Retour en mode mineur pour Bertolucci

Après dix ans sans avoir tourné, le dernier dinosaure du grand cinéma italien revient avec un film aux moyens très modestes pour celui qui avait signé avec Le Dernier empereur le plus gros budget européen de son époque. Avec Io e Te, le réalisateur se penche sur l’adolescence pour en narrer les difficultés sur le mode du récit initiatique. Quasi huis-clos, le film s’avère cependant très banal et s’apparente plus à un film éducatif sur les difficultés de la sociabilité adolescente qu’à une œuvre profonde qui interpelle.

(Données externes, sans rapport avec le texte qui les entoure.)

(** [m] calls [close] at most once, and only to throw an [Error]. *)
Definition closes_to_throw {A} (m : M Conn A) : Prop :=
  forall c,
    close_calls (snd (m c)) = close_calls c
    \/ (close_calls (snd (m c)) = S (close_calls c)
        /\ exists message, fst (m c) = Err (Error message)).

(** [m] writes nothing. *)
Definition quiet {A} (m : M Conn A) : Prop :=
  forall c, outgoing (snd (m c)) = outgoing c.

(** The destination hostname of a [connect] call. *)
Definition destination (opts : ConnectOptions) : string :=
  match opts_hostname opts with
  | Some h => h
  | None => "127.0.0.1"
  end.

(** The object [connect] returns for the bound address [a]. *)
Definition tunnel (opts : ConnectOptions) (a : Address) : TcpConn :=
  {| localAddr := {| addr_hostname := hostname a; addr_port := port a;
                     transport := "tcp" |};
     remoteAddr := {| addr_hostname := destination opts;
                      addr_port := opts_port opts;
                      transport := "tcp" |} |}.

(** Sample clients and a sample destination for the closed examples. *)
Definition anonymous : Client :=
  new_Client {| cfg_hostname := "proxy.example"; cfg_port := None;
                cfg_auth := None |}.

Definition credentials : AuthConfig :=
  {| username := "user"; password := "pass" |}.

Definition registered : Client :=
  new_Client {| cfg_hostname := "proxy.example"; cfg_port := Some 1081;
                cfg_auth := Some credentials |}.

Definition to_example : ConnectOptions :=
  {| opts_hostname := Some "example.com"; opts_port := 443 |}.

(* ------------------------------------------------------------------ *)
(** ** [readN] *)
(* ------------------------------------------------------------------ *)

(** The recursion of [readN_loop] is the loop of the source: while
    [nRead < n], one [read] into the rest of the buffer, end of stream
    throws, and the count goes up by what was read. *)
Lemma readN_loop_step (r : Reader) (n nRead : nat) (out : list Z) :
  readN_loop r n nRead out =
  if (nRead <? n)%nat then
    match read (n - nRead) r with
    | (None, r') => (Err (UnexpectedEof (eof_message (n - nRead))), r')
    | (Some data, r') =>
        readN_loop r' n (nRead + List.length data) (fill nRead data out)
    end
  else (Ok out, r).
Proof.
  destruct r as [|chunk rest]; simpl.
  - reflexivity.
  - destruct (nRead <? n)%nat eqn:Hlt; [|reflexivity].
    destruct (List.length chunk <=? n - nRead)%nat eqn:Hfit; [reflexivity|].
    apply Nat.ltb_lt in Hlt. apply Nat.leb_gt in Hfit.
    rewrite length_firstn, Nat.min_l by lia.
    replace (nRead + (n - nRead))%nat with n by lia.
    simpl. rewrite Nat.ltb_irrefl. reflexivity.
Qed.

Lemma fill_length off data out :
  (off + List.length data <= List.length out)%nat ->
  List.length (fill off data out) = List.length out.
Proof.
  intros Hfit. unfold fill.
  rewrite !length_app, length_firstn, length_skipn. lia.
Qed.

Lemma fill_firstn off data out :
  (off + List.length data <= List.length out)%nat ->
  firstn (off + List.length data) (fill off data out) = firstn off out ++ data.
Proof.
  intros Hfit. unfold fill.
  rewrite app_assoc.
  rewrite firstn_app.
  rewrite length_app, length_firstn, Nat.min_l by lia.
  rewrite Nat.sub_diag. simpl. rewrite app_nil_r.
  apply firstn_all2. rewrite length_app, length_firstn. lia.
Qed.

Lemma fill_exact off data out :
  (off + List.length data = List.length out)%nat ->
  fill off data out = firstn off out ++ data.
Proof.
  intros Hfit. unfold fill.
  rewrite skipn_all2 by lia. rewrite app_nil_r. reflexivity.
Qed.

Lemma readN_loop_ok (r : Reader) : forall (n nRead : nat) (out : list Z),
  (nRead <= n)%nat -> List.length out = n ->
  (n - nRead <= List.length (List.concat r))%nat ->
  exists r',
    readN_loop r n nRead out
    = (Ok (firstn nRead out ++ firstn (n - nRead) (List.concat r)), r')
    /\ List.concat r' = skipn (n - nRead) (List.concat r).
Proof.
  induction r as [|chunk rest IH]; intros n nRead out Hle Hout Hhave.
  - simpl in *. assert (nRead = n) by lia. subst nRead.
    exists []. rewrite Nat.ltb_irrefl, Nat.sub_diag. simpl.
    rewrite app_nil_r, firstn_all2 by lia. auto.
  - simpl readN_loop. destruct (nRead <? n)%nat eqn:Hlt.
    + apply Nat.ltb_lt in Hlt.
      destruct (List.length chunk <=? n - nRead)%nat eqn:Hfit.
      * apply Nat.leb_le in Hfit.
        simpl in Hhave. rewrite length_app in Hhave.
        destruct (IH n (nRead + List.length chunk)%nat (fill nRead chunk out))
          as (r' & Hrun & Hrest); try lia.
        { rewrite fill_length; lia. }
        exists r'. rewrite Hrun. split.
        -- f_equal. f_equal. rewrite fill_firstn by lia.
           rewrite <- app_assoc. f_equal. simpl.
           rewrite firstn_app.
           rewrite (firstn_all2 (n:=(n - nRead)%nat) chunk) by lia.
           f_equal. f_equal. lia.
        -- rewrite Hrest. simpl. rewrite skipn_app.
           rewrite (skipn_all2 (n:=(n - nRead)%nat) chunk) by lia. simpl.
           f_equal. lia.
      * apply Nat.leb_gt in Hfit.
        exists (skipn (n - nRead) chunk :: rest). split.
        -- f_equal. f_equal.
           rewrite fill_exact by (rewrite length_firstn; lia).
           f_equal. simpl. rewrite firstn_app.
           replace (n - nRead - List.length chunk)%nat with O by lia.
           simpl. rewrite app_nil_r. reflexivity.
        -- simpl. rewrite skipn_app.
           replace (n - nRead - List.length chunk)%nat with O by lia.
           reflexivity.
    + apply Nat.ltb_ge in Hlt. assert (nRead = n) by lia. subst nRead.
      exists (chunk :: rest). rewrite Nat.sub_diag. simpl.
      rewrite app_nil_r, firstn_all2 by lia. auto.
Qed.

L’image est pauvre, le jeu d’acteur très moyen et les enjeux dramatiques loin susciter une adhésion forte pour les personnages. A 180 degrés de The Dreamers où Bertolucci filmait la fougue juvénile soixante-huitarde, l’esthétisait et l’érotisait à outrance, Io et Te cherche à dresser un portrait réaliste de ses jeunes à coup de maladresse et d’acné. L’ensemble ne sonne malheureusement pas très juste, à l’image des tubes musicaux supposément « jeunes » (The Cure, David Bowie, et dans une moindre mesure Arcade Fire) qui tiennent plus de l’archéologie musicale que de l’actualité.